Work to be completed: Pull each line containing "Hvisit" out of the data and copy it.

Exercise inputs:
+++++

Lemma lower_domain umap_place rev heap node m this m' this' :
  lawful umap_place →
  lower umap_place rev heap node (m, this) = Ok (m', this') →
  ∀ p, is_Some (umap_find p m') ↔ is_Some (umap_find p m) ∨ p = node.
Proof.
  intros Hlaw Hrun. unfold lower in Hrun.
  apply bind_Ok in Hrun as (n & Hn & Hrun).
  apply bind_Ok in Hrun as ([e this1] & Hcase & Hrun).
  injection Hrun as <- <-. intros p.
  rewrite umap_emplace_find by done.
  destruct (umap_find p m) as [v|]; [split; eauto|].
  case_decide as Hp.
  - split; eauto.
  - split; [by intros [? ?]|]. intros [[? ?]|?]; done.
Qed.

Lemma lower_all_domain umap_place heap visitVector m this m' this' :
  lawful umap_place →
  New.lower_all umap_place heap visitVector (m, this) = Ok (m', this') →
  ∀ p, is_Some (umap_find p m') ↔ is_Some (umap_find p m) ∨ p ∈ visitVector.
Proof.
  intros Hlaw. unfold New.lower_all.
  revert m this. induction visitVector as [|x visit IH]; intros m this; simpl.
  - intros [= <- <-] p. split; [eauto|]. intros [?|Hp]; [done|].
    by apply elem_of_nil in Hp.
  - intros Hrun. apply bind_Ok in Hrun as ([m1 this1] & Hx & Hrun).
    intros p. rewrite (IH _ _ Hrun p).
    rewrite (lower_domain _ _ _ _ _ _ _ _ Hlaw Hx p), elem_of_cons.
    tauto.
Qed.

(** X19. When [convert] reaches its return, the memo has an entry for the
    root and for every node reached from it through children and
    references, and for no other node. *)
Theorem convert_memo_domain umap_place fuel heap this root m :
  lawful umap_place →
  small_arity heap →
  New.convert_memo umap_place fuel heap this root = Ok m →
  ∀ p, is_Some (umap_find p m) ↔ reached heap (symbolicEngine this) root p.
Proof.
  intros Hlaw Hsmall. unfold New.convert_memo. case_decide as Hnull; [done|].
  intros H. apply bind_Ok in H as (visit & Hvisit & H).
  apply bind_Ok in H as ([m1 this1] & Hrun & H). injection H as <-.
  intros p. rewrite (lower_all_domain _ _ _ _ _ _ _ Hlaw Hrun p).
  unfold New.fillWorkStack in Hvisit.
  assert (postordered heap (symbolicEngine this) visit) as Hpost.
  { apply (fillWorkStack_loop_postordered _ _ _ _ _ _ Hsmall Hvisit).
    - intros l1 q l2 n Heq. by destruct l1.
    - simpl. split; [|done]. intros n _ j c Hj. lia. }
  pose proof (fillWorkStack_loop_last _ _ _ _ _ _ root Hvisit eq_refl) as [l Hl].
  split.
  - intros [[v Hv]|Hp]; [done|].
    apply (fillWorkStack_loop_reached _ _ _ root _ _ _ Hvisit); [| |done].
    + intros q i Hq. apply list_elem_of_singleton in Hq as [= -> ->]. constructor.
    + intros q Hq. by apply elem_of_nil in Hq.
  - intros Hp. right. induction Hp as [|q n c Hreach IH Hn Hc].
    + rewrite Hl. apply elem_of_app. right. left.
    + apply list_elem_of_split in IH as (l1 & l2 & Heq).
      rewrite Heq. apply elem_of_app. left. by apply (Hpost l1 q l2 n).
Qed.

Lemma convert_memo_domain_witness :
  ∃ m, New.convert_memo (chained 13) 30 heap_refs (ctor engine_refs false) 96 = Ok m
       ∧ ∀ p, is_Some (umap_find p m)
              ↔ reached heap_refs (symbolicEngine (ctor engine_refs false)) 96 p.
Proof.
  eexists. split; [vm_compute; reflexivity|].
  apply (convert_memo_domain (chained 13) 30 heap_refs (ctor engine_refs false) 96).
  - apply chained_lawful.
  - apply small_arity_heap_refs.
  - vm_compute. reflexivity.
Defined.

+++++

Completed exercise:
  intros H. apply bind_Ok in H as (visit & Hvisit & H).
  unfold New.fillWorkStack in Hvisit.
  { apply (fillWorkStack_loop_postordered _ _ _ _ _ _ Hsmall Hvisit).
  pose proof (fillWorkStack_loop_last _ _ _ _ _ _ root Hvisit eq_refl) as [l Hl].
    apply (fillWorkStack_loop_reached _ _ _ root _ _ _ Hvisit); [| |done].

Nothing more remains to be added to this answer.